While the clinical benefit of genotype-guided antiplatelet therapy has been demonstrated in ACS patients post-PCI, the effects on clinical outcomes in several key subsets of the population are less clear. Notably, the clinical utility in African-Americans requires further study. Approximately 35% of Black populations carry a CYP2C19 no function allele.4 However, African-Americans constituted less than 2% of patients enrolled in the POPular Genetics and TAILOR-PCI clinical trials (Table 2). Despite a high prevalence of CAD, African-Americans represented approximately 5% of ACS clinical trial populations.78 As a consequence, potential racial differences in response to antiplatelet therapy and the effects of genotype-guided antiplatelet therapy on outcomes remain poorly understood. Research in real-world patient populations, like the IGNITE Network, offer the potential to investigate these effects in more diverse settings. In addition to racial differences in CYP2C19 allele frequencies, Asian and Western countries exhibit population differences in body mass index, age at ACS presentation, and other factors that influence response to antithrombotic and antiplatelet drugs.79 Thus, future studies are also needed to compare the clinical utility of genotype-guided antiplatelet therapy across populations.
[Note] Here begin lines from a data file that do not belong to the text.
Lemma replace_invalid_twice x : replace_invalid (replace_invalid x) = replace_invalid x.
Proof. apply replace_invalid_fixed, replace_invalid_form. Qed.

Lemma all_in_cons P c s : all_in P (String c s) = P c && all_in P s.
Proof. done. Qed.

Lemma reservedNames_underscore t : reservedNames (String "_" t) = false.
Proof. by destruct t as [|a [|b [|c [|d t]]]]. Qed.

Lemma limit_length_short s : (String.length s ≤ 180)%nat → limit_length s = s.
Proof.
  intros Hs. unfold limit_length, maxLength.
  destruct (180 <? Z.of_nat (String.length s)) eqn:Hlt; [|done]. apply Z.ltb_lt in Hlt. lia.
Qed.

(** A name that is not empty, of the sanitized shape and within the length
    limit is left as it is. *)
Lemma sanitizeFilename_fixed now s :
  s ≠ EmptyString → sanitized_form s → (String.length s ≤ 180)%nat →
  reservedNames (before_first_dot s) = false →
  sanitizeFilename now s = s.
Proof.
  intros Hne Hform Hlen Hres. unfold sanitizeFilename.
  destruct s as [|c s]; [done|]. cbn [String.length Nat.eqb].
  rewrite replace_invalid_fixed, limit_length_short by done. cbv zeta.
  destruct Hform as (_ & _ & _ & _ & Hh & _).
  pose proof (head_usable (String c s)) as Hu. unfold usable in Hu. rewrite Hu, Hres; [done|].
  unfold not_dot. cbn in Hh |- *. by rewrite Hh.
Qed.

(** When the five replacements leave fewer than 180 characters, the length
    limit does not cut, and sanitizing the result once more changes
    nothing. *)
Theorem sanitize_twice_when_short now x :
  x ≠ EmptyString → (String.length (replace_invalid x) < 180)%nat →
  sanitizeFilename now (sanitizeFilename now x) = sanitizeFilename now x.
Proof.
  intros Hx Hlen.
  pose proof (replace_invalid_form x) as Hform.
  pose proof (replace_invalid_head x Hx) as Hhead.
  assert (sanitizeFilename now x
          = if reservedNames (before_first_dot (replace_invalid x))
            then "_" +:+ replace_invalid x else replace_invalid x) as ->.
  { unfold sanitizeFilename. destruct x as [|c x]; [done|]. cbn [String.length Nat.eqb].
    rewrite limit_length_short by lia. cbv zeta.
    pose proof (head_usable _ Hhead) as Hu. unfold usable in Hu. by rewrite Hu. }
  set (y := replace_invalid x) in *.
  destruct (reservedNames (before_first_dot y)) eqn:Hres.
  - destruct y as [|c y]; [done|].
    assert (is_underscore c = false) as Hc.
    { destruct (is_underscore c) eqn:Hc; [|done]. apply Ascii.eqb_eq in Hc. subst c.
      change (before_first_dot (String "_" y)) with (String "_" (before_first_dot y)) in Hres.
      by rewrite reservedNames_underscore in Hres. }
    destruct Hform as (Hv & Hs & Hd & Hu & Hh & Hl).
    change ("_" +:+ String c y) with (String "_" (String c y)).
    apply sanitizeFilename_fixed.
    + done.
    + split; [by rewrite all_in_cons, Hv|]. split; [by rewrite all_in_cons, Hs|].
      split; [by apply no_pair_cons|]. split; [|by split].
      apply no_pair_cons. split; [|done]. by rewrite Hc, andb_false_r.
    + simpl in Hlen |- *. lia.
    + apply reservedNames_underscore.
  - apply sanitizeFilename_fixed; try done; [by destruct y|lia].
Qed.

(** *** The statements *)

Lemma fallback_when_only_placeholders now rule :
  placeholders_and_separators rule → finish now rule = "default_name_" +:+ of_int now.
Proof.
  intros Hrule. unfold finish. cbv zeta.
  rewrite edge_runs_all; [done|].
  unfold replace_all. do 3 (apply replace_from_all_in; [|done]).
  apply all_in_drop_trailing, all_in_drop_while.
  by apply remove_placeholders_separators.
Qed.

End UtilsFacts.

Import Js Utils UtilsFacts.

(** C7. The long name is cut after its dot by the length limit, which puts
    two dots side by side; sanitizing the result once more merges them, so
    the second pass does not return what the first returned. *)
Theorem sanitize_twice_differs now :
  sanitizeFilename now long_name
  = String.concat EmptyString (repeat "a"%string 175) +:+ "..jpg"
  ∧ sanitizeFilename now (sanitizeFilename now long_name)
    = String.concat EmptyString (repeat "a"%string 175) +:+ ".jpg"
  ∧ sanitizeFilename now (sanitizeFilename now long_name) ≠ sanitizeFilename now long_name.
Proof.
  assert (sanitizeFilename now long_name
          = String.concat EmptyString (repeat "a"%string 175) +:+ "..jpg") as H1
    by (vm_compute; reflexivity).
  assert (sanitizeFilename now (String.concat EmptyString (repeat "a"%string 175) +:+ "..jpg")
          = String.concat EmptyString (repeat "a"%string 175) +:+ ".jpg") as H2
    by (vm_compute; reflexivity).
  rewrite H1, H2. split; [done|]. split; [done|]. vm_compute. discriminate.
Qed.

(** C8, the claim as stated fails: for the empty name the sanitizer returns
    a name built on the clock. *)
Lemma sanitize_reads_the_clock :
  sanitizeFilename 1704456000000 EmptyString = "default_filename_1704456000000"
  ∧ sanitizeFilename 1704456000001 EmptyString = "default_filename_1704456000001"
  ∧ sanitizeFilename 1704456000000 EmptyString ≠ sanitizeFilename 1704456000001 EmptyString.
Proof. split; [by vm_compute|]. split; [by vm_compute|]. vm_compute. discriminate. Qed.

(** C8, amended. For every name that is not empty, what the sanitizer returns
    does not depend on the clock: two calls on the same name return the same
    string. *)
Theorem sanitize_is_deterministic now1 now2 x :
  x ≠ EmptyString → sanitizeFilename now1 x = sanitizeFilename now2 x.
Proof. apply sanitizeFilename_clock. Qed.

Lemma sanitize_is_deterministic_witness :
  sanitizeFilename 1704456000000 "IMG 0001.jpg" = sanitizeFilename 1704456000001 "IMG 0001.jpg".
Proof. apply sanitize_is_deterministic. discriminate. Defined.

(** C9, the claim as stated fails: a template whose only placeholder has no
    token keeps its text and is not turned into the fallback. *)
Lemma unmatched_template_keeps_its_text :
  no_token_matches "photo_{missing}" [("album_name", VString "Trip")]
  ∧ applyTokenToFilename 1704456000000 "photo_{missing}" [("album_name", VString "Trip")]
    = Some "photo"
  ∧ applyTokenToFilename 1704456000000 "photo_{missing}" [("album_name", VString "Trip")]
    ≠ Some ("default_name_" +:+ of_int 1704456000000).
Proof. split; [repeat constructor|]. split; [by vm_compute|]. vm_compute. discriminate. Qed.

(** C9, amended. For every template and every plain tokens of which none has
    its placeholder in the template, the renderer returns a name that is
    never empty and never made of separators only; and when the template is
    nothing but placeholders and separators, that name is the fallback built
    on the clock. *)
Theorem render_unmatched now rule data :
  plain_tokens data = true → no_token_matches rule data →
  ∃ name,
    applyTokenToFilename now rule data = Some name
    ∧ name ≠ EmptyString
    ∧ all_in is_separator name = false
    ∧ (placeholders_and_separators rule → name = "default_name_" +:+ of_int now).
Proof.
  intros Hplain Hdata. eexists. split; [by apply applyTokenToFilename_plain|].
  rewrite replace_tokens_unmatched by done.
  destruct (finish_not_bare now rule) as [Hne Hsep].
  split; [done|]. split; [done|]. apply fallback_when_only_placeholders.
Qed.

Lemma render_unmatched_witness :
  ∃ name,
    applyTokenToFilename 1704456000000 "{year}-{month}_{day}" [("album_name", VString "Trip")]
    = Some name
    ∧ name = "default_name_1704456000000".
Proof.
  destruct (render_unmatched 1704456000000 "{year}-{month}_{day}"
              [("album_name", VString "Trip")]) as (name & Hname & _ & _ & Hfallback).
  - reflexivity.
  - repeat constructor.
  - exists name. split; [exact Hname|]. apply Hfallback.
    apply (pas_placeholder "year" "-{month}_{day}"); [discriminate|reflexivity|].
    apply pas_separator; [reflexivity|].
    apply (pas_placeholder "month" "_{day}"); [discriminate|reflexivity|].
    apply pas_separator; [reflexivity|].
    apply (pas_placeholder "day" ""); [discriminate|reflexivity|].
    apply pas_empty.
Defined.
Table 2 Study Population Comparison Across Major Trials of Genotype-Guided Antiplatelet Therapy

Furthermore, outcomes in PCI patients who require oral anticoagulation therapy remain limited (Table 2). Clopidogrel remains the primary P2Y12 inhibitor used in combination with anticoagulation therapy in patients with CAD and atrial fibrillation due to concerns for bleeding with prasugrel or ticagrelor. Recent clinical trials have found that, in patients treated with a direct oral anticoagulant (DOAC) like apixaban, single antiplatelet therapy (SAPT) with clopidogrel and no aspirin reduced the risk of bleeding and hospitalizations compared to DAPT.80 Thus, SAPT with clopidogrel plus a DOAC is becoming more common in practice. However, the risk of atherothrombotic events in CYP2C19 no function allele carriers receiving a DOAC and clopidogrel without aspirin is unknown. Future studies are needed to evaluate the impact of CYP2C19 genotype on clinical outcomes in patients receiving SAPT versus DAPT in combination with oral anticoagulation.
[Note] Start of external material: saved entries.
(** * Transaction categorizer training script: text normalisation, bank
    encoding and the control flow of the training pipeline

    Shallow embedding of [scripts/ml/train_categorizer.py].

    Python [str] values are sequences of Unicode code points: a code point is
    an [N], a string a [list] of them.  The functions of Python's Unicode
    database that the script calls ([str.upper], [str.strip],
    [unicodedata.normalize("NFD", _)], and the classes behind [\s], [\d] and
    [\b] of the [re] module) are the operations of the class [UnicodeDB];
    the laws of the class are facts of the Unicode standard.  The regular
    expressions of the script are terms of a small backtracking matcher with
    the priorities of Python's [re]. *)

From Stdlib Require Import String Ascii.
From Stdlib Require Import List NArith ZArith Bool Arith Lia Floats Sorted.
Import ListNotations.

(** ** Code points and strings *)

Definition cp := N.
Definition str := list cp.

(** An ASCII literal of the script as a list of code points. *)
Definition u (s : string) : str := map N_of_ascii (list_ascii_of_string s).

Definition is_ascii (c : cp) : bool := (c <? 128)%N.

(** [str.upper], [str.isspace], [str.isdecimal], [str.isalnum] on the Basic
    Latin block (code points below 128). *)
Definition ascii_upper (c : cp) : cp :=
  if ((97 <=? c) && (c <=? 122))%N then (c - 32)%N else c.

Definition ascii_isspace (c : cp) : bool :=
  (((9 <=? c) && (c <=? 13)) || ((28 <=? c) && (c <=? 32)))%N.

Definition ascii_isdecimal (c : cp) : bool := ((48 <=? c) && (c <=? 57))%N.

Definition ascii_isalnum (c : cp) : bool :=
  (ascii_isdecimal c
   || ((65 <=? c) && (c <=? 90)) || ((97 <=? c) && (c <=? 122)))%N.

(** The class [\u0300-\u036f] of the script: the Combining Diacritical
    Marks block. *)
Definition is_combining_mark (c : cp) : bool := ((768 <=? c) && (c <=? 879))%N.
Lemma require_WritingHeader_run (m : StateMachine) :
  require_WritingHeader m =
  (match state_ m with
   | State_WritingHeader => Ok tt
   | _ => Throw ErrorCode_BadSequenceOfCalls
   end, m).
Proof. run. destruct (state_ m); branches; reflexivity. Qed.

(** [SendBody] never leaves the machine in [State_WritingHeader], whether it
    returns or throws. *)
Lemma SendBody_leaves_header (buffer : string) (length : N) (m : StateMachine) :
  state_ (SendBody EnumerationToString buffer length m).2 <> State_WritingHeader.
Proof.
  destruct m as [str st status has cl pos ka hs].
  destruct st; run; branches; cbn; congruence.
Qed.

(** C4. Each of the header-phase operations [SetHttpStatus],
    [SetContentLength], [AddHeader], [ClearHeaders] and [SetCookie] returns
    normally when the machine is in [State_WritingHeader] and throws
    [ErrorCode_BadSequenceOfCalls], leaving the machine as it was, in the two
    other states; and [AddHeader] throws it after any [SendBody]. *)
Theorem header_phase_operations (m : StateMachine) :
  let outcome : Result unit :=
    match state_ m with
    | State_WritingHeader => Ok tt
    | _ => Throw ErrorCode_BadSequenceOfCalls
    end in
  let guarded (op : Method unit) : Prop :=
    (op m).1 = outcome /\ (state_ m <> State_WritingHeader -> (op m).2 = m) in
  (forall status, guarded (SetHttpStatus status)) /\
  (forall length, guarded (SetContentLength length)) /\
  (forall header value, guarded (AddHeader header value)) /\
  guarded ClearHeaders /\
  (forall cookie value, guarded (SetCookie cookie value)) /\
  (forall buffer length header value,
     (AddHeader header value
        (SendBody EnumerationToString buffer length m).2).1
     = Throw ErrorCode_BadSequenceOfCalls).
Proof.
  cbn zeta.
  repeat split;
    [ intros; destruct m as [str st status' has cl pos ka hs];
      destruct st; cbn in *; run; branches;
      first [ reflexivity | congruence ] .. | ].
  intros buffer length header value.
  pose proof (SendBody_leaves_header buffer length m) as Hne.
  unfold AddHeader, mbind, Stateful_bind, bind.
  rewrite require_WritingHeader_run.
  destruct (state_ (SendBody EnumerationToString buffer length m).2);
    [ congruence | reflexivity | reflexivity ].
Qed.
Lastly, it remains unclear whether additional clinical and genetic factors, beyond CYP2C19 no function alleles, can be used to predict atherothrombotic and bleeding event risk and more precisely inform antiplatelet therapy prescribing decisions. The recently reported ABCD-GENE (Age, Body Mass Index, Chronic Kidney Disease, Diabetes Mellitus, and CYP2C19 Genotyping) risk score was predictive of higher platelet reactivity and MACE risk in clopidogrel-treated patients.81 Although multifactorial risk prediction algorithms offer the potential to improve benefit-risk profiles in individual patients, further investigation is required.
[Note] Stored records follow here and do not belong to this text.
Lemma missing_center_date_passes_validation_witness :
  dict_get date_key (dict_at (defaulted [[]] [0%nat] 1%nat) 0%nat) = Some VNone
  /\ snd (call [[]] [1; 2; 3]%Q [0%nat] (day 0) 30 13 None) = Raise TypeError.
Proof.
  assert (Hh : horizon_ok (dict_at (entry_heap [[]] None) (entry_ref [[]] None))
                          [1; 2; 3]%Q 30 13 = true) by (vm_compute; reflexivity).
  pose proof (missing_center_date_passes_validation
                [[]] [1; 2; 3]%Q [0%nat] (day 0) 30 13 None 0%nat
                eq_refl eq_refl (list_elem_of_here _ _) eq_refl)
    as (_ & Hnone & _ & _ & Hlate).
  split; [exact Hnone|].
  destruct (Hlate Hh) as [Hty|Hord]; [exact Hty|].
  vm_compute in Hord. discriminate Hord.
Defined.

(** ** The meaning of the graph *)


Lemma Q2R_0 : Q2R 0 = 0%R.
Proof. unfold Q2R. simpl. lra. Qed.

Lemma Q2R_1 : Q2R 1 = 1%R.
Proof. unfold Q2R. simpl. lra. Qed.


Lemma denote_py_sum_app rv ss sir dc (l : list tensor) (acc : tensor) (t : nat) :
  denote rv ss sir dc (fold_left TAdd l acc) t
  = (denote rv ss sir dc acc t
     + fold_right (fun e r => denote rv ss sir dc e t + r) 0 l)%R.
Proof.
  revert acc. induction l as [|e l IH]; intros acc; cbn [fold_left fold_right].
  - lra.
  - rewrite IH. cbn [denote]. lra.
Qed.

(* λ_t at day [t]: the sum of the increments, with no baseline term *)
Lemma denote_lam_t_graph rv ss sir dc (n : nat) (T : Z) (t : nat) :
  denote rv ss sir dc (lam_t_graph n T) t
  = fold_right (fun i r =>
        (ss 0 1 (rv (transient_begin_name i))
            (rv (transient_begin_name i) + rv (transient_len_name i)) T t
         * (rv (lam_name (i + 1)) - rv "λ_0") + r)%R) 0%R (seq 0 n).
Proof.
  unfold lam_t_graph, py_sum. rewrite denote_py_sum_app. cbn [denote].
  rewrite Q2R_0, Rplus_0_l. induction (seq 0 n) as [|i l IH]; [reflexivity|].
  cbn [map fold_right]. rewrite IH. unfold increment at 1. cbn [denote].
  rewrite Q2R_0, Q2R_1. reflexivity.
Qed.

(** ** What a returned model contains *)

Lemma bind_ok_inv {A B} (c : M A) (k : A -> M B) s b :
  snd (bind c k s) = Ok b ->
  exists a s', c s = (s', Ok a) /\ snd (k a s') = Ok b.
Proof.
  unfold bind. destruct (c s) as [s' [a|e]]; [eauto | discriminate].
Qed.

Lemma call_ok_shape h obs cps d0 T diff priors m :
  snd (call h obs cps d0 T diff priors) = Ok m ->
  map fst m = expected_names (length cps)
  /\ exists m1,
       m = m1 ++ [ ("obs", obs_dist (length cps) T diff obs);
                   ("λ_t", Deterministic (lam_t_graph (length cps) T));
                   ("new_cases", Deterministic (new_cases_graph (length cps) T diff)) ].
Proof.
  unfold call, SIR_model_with_change_points. intros H.
  apply bind_ok_inv in H as (p & s1 & _ & H).
  apply bind_ok_inv in H as ([] & s2 & _ & H).
  apply bind_ok_inv in H as ([] & [h3 m3] & _ & H).
  destruct (build_model_shape obs cps d0 T diff p h3 m3) as [_ Hs].
  rewrite H in Hs. tauto.
Qed.

Lemma registered_lam_t h obs cps d0 T diff priors m :
  snd (call h obs cps d0 T diff priors) = Ok m ->
  In ("λ_t", Deterministic (lam_t_graph (length cps) T)) m.
Proof.
  intros (_ & m1 & ->)%call_ok_shape. apply in_or_app. right. cbn. tauto.
Qed.

(** C1 (the code departs from it): with two change points the second term
    of λ_t_list is the smooth step times (λ_2 - λ_0), not (λ_2 - λ_1):
    line 110 sets λ_step_before to λ_list[0] and the loop never advances it.
    After both transitions (both steps at 1) and with rates λ_0 = 1, λ_1 = 3,
    λ_2 = 4, the second increment is worth 3 where the telescoping
    construction gives 1, and the assembled λ_t is 5 where the plateau rate
    is λ_2 = 4. *)
Theorem second_increment_measured_from_baseline :
  let res := call [[(date_key, VDate (day 20))]; [(date_key, VDate (day 30))]]
                  [1; 2; 3]%Q [0; 1]%nat (day 0) 40 13 None in
  let step i := TSmoothStep 0 1 (TVar (transient_begin_name i))
                  (TAdd (TVar (transient_begin_name i)) (TVar (transient_len_name i)))
                  40 in
  let lam_t := TAdd (TAdd (TNum 0)
                          (TMul (step 0%nat) (TSub (TVar "λ_1") (TVar "λ_0"))))
                    (TMul (step 1%nat) (TSub (TVar "λ_2") (TVar "λ_0"))) in
  let rv name := if String.eqb name "λ_0" then 1%R
                 else if String.eqb name "λ_1" then 3%R
                 else if String.eqb name "λ_2" then 4%R else 0%R in
  let ss := fun _ _ _ _ _ _ => 1%R in
  (exists m, snd res = Ok m /\ In ("λ_t", Deterministic lam_t) m)
  /\ (forall sir dc t,
        denote rv ss sir dc (TMul (step 1%nat) (TSub (TVar "λ_2") (TVar "λ_0"))) t = 3%R
        /\ denote rv ss sir dc (TMul (step 1%nat) (TSub (TVar "λ_2") (TVar "λ_1"))) t = 1%R
        /\ denote rv ss sir dc lam_t t = 5%R
        /\ rv "λ_2" = 4%R).
Proof.
  intros res step lam_t rv ss. split.
  - eexists. split; [vm_compute; reflexivity|].
    vm_compute. do 12 right. left. reflexivity.
  - intros sir dc t. unfold lam_t, step, rv, ss. cbn. unfold Q2R. cbn.
    repeat split; lra.
Qed.

(** C2 (the code departs from it): line 118 sums the increments only and
    never adds the baseline λ_0. With an empty change-point list the
    registered λ_t is the integer 0 that sum([]) returns, at every day and
    whatever value λ_0 takes, although λ_0 is declared in the model. *)
Theorem empty_schedule_is_zero_not_baseline :
  let res := call [] [1; 2; 3]%Q [] (day 0) 40 13 None in
  (exists m, snd res = Ok m
             /\ In ("λ_0", Lognormal (2 # 5) (VNum (1 # 2))) m
             /\ In ("λ_t", Deterministic (TNum 0)) m)
  /\ (forall rv ss sir dc t,
        denote rv ss sir dc (TNum 0) t = 0%R
        /\ (rv "λ_0" <> 0%R -> denote rv ss sir dc (TNum 0) t <> rv "λ_0")).
Proof.
  intros res. split.
  - eexists. split; [vm_compute; reflexivity|]. split.
    + vm_compute. do 1 right. left. reflexivity.
    + vm_compute. do 6 right. left. reflexivity.
  - intros rv ss sir dc t. cbn [denote]. rewrite Q2R_0. split; [reflexivity|].
    intros Hne Heq. by apply Hne.
Qed.

Lemma registered_obs h obs cps d0 T diff priors m :
  snd (call h obs cps d0 T diff priors) = Ok m ->
  In ("obs", obs_dist (length cps) T diff obs) m
  /\ In ("new_cases", Deterministic (new_cases_graph (length cps) T diff)) m.
Proof.
  intros (_ & m1 & ->)%call_ok_shape.
  split; apply in_or_app; right; cbn; tauto.
Qed.




(** ** Two runs that read the same values *)

Section SameRun.
Context (h1 h2 : list dict).

Lemma same_pure {A} (o : outcome A) :
  same_run h1 h2 (fun s => (s, o)) (fun s => (s, o)).
Proof. by intros m. Qed.

Lemma same_ret {A} (a : A) : same_run h1 h2 (ret a) (ret a).
Proof. apply same_pure. Qed.

Lemma same_raise {A} (e : exn) : same_run h1 h2 (@raise A e) (raise e).
Proof. apply same_pure. Qed.

Lemma same_bind {A B} (c1 c2 : M A) (k1 k2 : A -> M B) :
  same_run h1 h2 c1 c2 -> (forall a, same_run h1 h2 (k1 a) (k2 a)) ->
  same_run h1 h2 (bind c1 k1) (bind c2 k2).
Proof.
  intros Hc Hk m. unfold bind. destruct (Hc m) as (H1 & H2 & Hm & Ho).
  destruct (c1 (mkState h1 m)) as [[h1' m1] o1], (c2 (mkState h2 m)) as [[h2' m2] o2].
  cbn [fst snd heap model] in *. subst h1' h2' m2 o2.
  destruct o1 as [a|e]; [apply Hk | done].
Qed.

Lemma same_getitem (r1 r2 : ref) (k : string) :
  read_item h1 r1 k = read_item h2 r2 k ->
  same_run h1 h2 (getitem r1 k) (getitem r2 k).
Proof. intros Hr m. rewrite !getitem_run. cbn [fst snd heap model]. by rewrite Hr. Qed.

Lemma same_declare name d : same_run h1 h2 (declare name d) (declare name d).
Proof. by intros m. Qed.

Lemma same_np_log v : same_run h1 h2 (np_log v) (np_log v).
Proof. destruct v; apply same_pure. Qed.

Lemma same_for_enumerate {A L} (l : list A) (b1 b2 : nat -> A -> L -> M L) :
  (forall i x acc, x ∈ l -> same_run h1 h2 (b1 i x acc) (b2 i x acc)) ->
  forall i acc, same_run h1 h2 (for_enumerate i l b1 acc) (for_enumerate i l b2 acc).
Proof.
  induction l as [|x l IH]; intros Hb i acc; cbn [for_enumerate].
  - apply same_ret.
  - apply same_bind; [apply Hb; left|]. intros acc'. apply IH.
    intros j y acc1 Hy. apply Hb. by right.
Qed.

Lemma same_build_model obs cps d0 T diff (p1 p2 : ref) :
  (forall k, read_item h1 p1 k = read_item h2 p2 k) ->
  (forall r k, r ∈ cps -> read_item h1 r k = read_item h2 r k) ->
  same_run h1 h2 (build_model obs cps d0 T diff p1) (build_model obs cps d0 T diff p2).
Proof.
  intros Hp Hcps. unfold build_model.
  apply same_bind; [by intros m|]. intros _.
  apply same_bind; [by apply same_getitem|]. intros beta.
  apply same_bind; [apply same_declare|]. intros I_begin.
  apply same_bind; [by apply same_getitem|]. intros median.
  apply same_bind; [apply same_np_log|]. intros mu.
  apply same_bind; [by apply same_getitem|]. intros sigma.
  apply same_bind; [apply same_declare|]. intros lam_0.
  apply same_bind.
  { apply same_for_enumerate. intros i r acc Hr.
    apply same_bind; [by apply same_getitem, Hcps|]. intros median'.
    apply same_bind; [apply same_np_log|]. intros mu'.
    apply same_bind; [by apply same_getitem, Hcps|]. intros sigma'.
    apply same_bind; [apply same_declare|]. intros lam_i. apply same_ret. }
  intros lam_list.
  apply same_bind.
  { apply same_for_enumerate. intros i r [tbl date_before] Hr.
    apply same_bind; [by apply same_getitem, Hcps|]. intros date.
    apply same_bind.
    { destruct date_before; try apply same_ret;
        destruct date; first [apply same_ret | apply same_raise]. }
    intros [|]; [apply same_raise|].
    apply same_bind; [destruct date; first [apply same_ret | apply same_raise]|].
    intros days.
    apply same_bind; [by apply same_getitem, Hcps|]. intros sigma'.
    apply same_bind; [apply same_declare|]. intros tb. apply same_ret. }
  intros begins.
  apply same_bind.
  { apply same_for_enumerate. intros i r acc Hr.
    apply same_bind; [by apply same_getitem, Hcps|]. intros median'.
    apply same_bind; [apply same_np_log|]. intros mu'.
    apply same_bind; [by apply same_getitem, Hcps|]. intros sigma'.
    apply same_bind; [apply same_declare|]. intros tl_i. apply same_ret. }
  intros transient_len_list. cbv zeta.
  apply same_bind; [by apply same_getitem|]. intros median_mu.
  apply same_bind; [apply same_np_log|]. intros mu_mu.
  apply same_bind; [by apply same_getitem|]. intros sigma_mu.
  apply same_bind; [apply same_declare|]. intros mu_rate.
  apply same_bind; [by apply same_getitem|]. intros median_delay.
  apply same_bind; [apply same_np_log|]. intros mu_delay.
  apply same_bind; [by apply same_getitem|]. intros sigma_delay.
  apply same_bind; [apply same_declare|]. intros delay.
  apply same_bind; [by apply same_getitem|]. intros beta_obs.
  apply same_bind; [apply same_declare|]. intros sigma_obs.
  apply same_bind; [apply same_declare|]. intros _.
  apply same_bind; [apply same_declare|]. intros _.
  apply same_bind; [apply same_declare|]. intros _.
  by intros m.
Qed.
In summary, a series of recent outcome-driven prospective studies further demonstrate the clinical utility of using CYP2C19 genotype testing to guide antiplatelet therapy prescribing in PCI patients. These effects appear most prominent in high-risk patients. Furthermore, accumulating data demonstrate that CYP2C19 genotype is associated with outcomes in clopidogrel-treated patients following stroke and neurointerventional procedures. These data parallel the increasingly common implementation of CYP2C19 genetic testing into clinical practice, will likely strengthen recommendations in PCI clinical practice guideline updates, and may ultimately be applicable in neurology clinical settings as additional evidence continues to emerge.

Disclosure

The authors report no conflicts of interest in this work.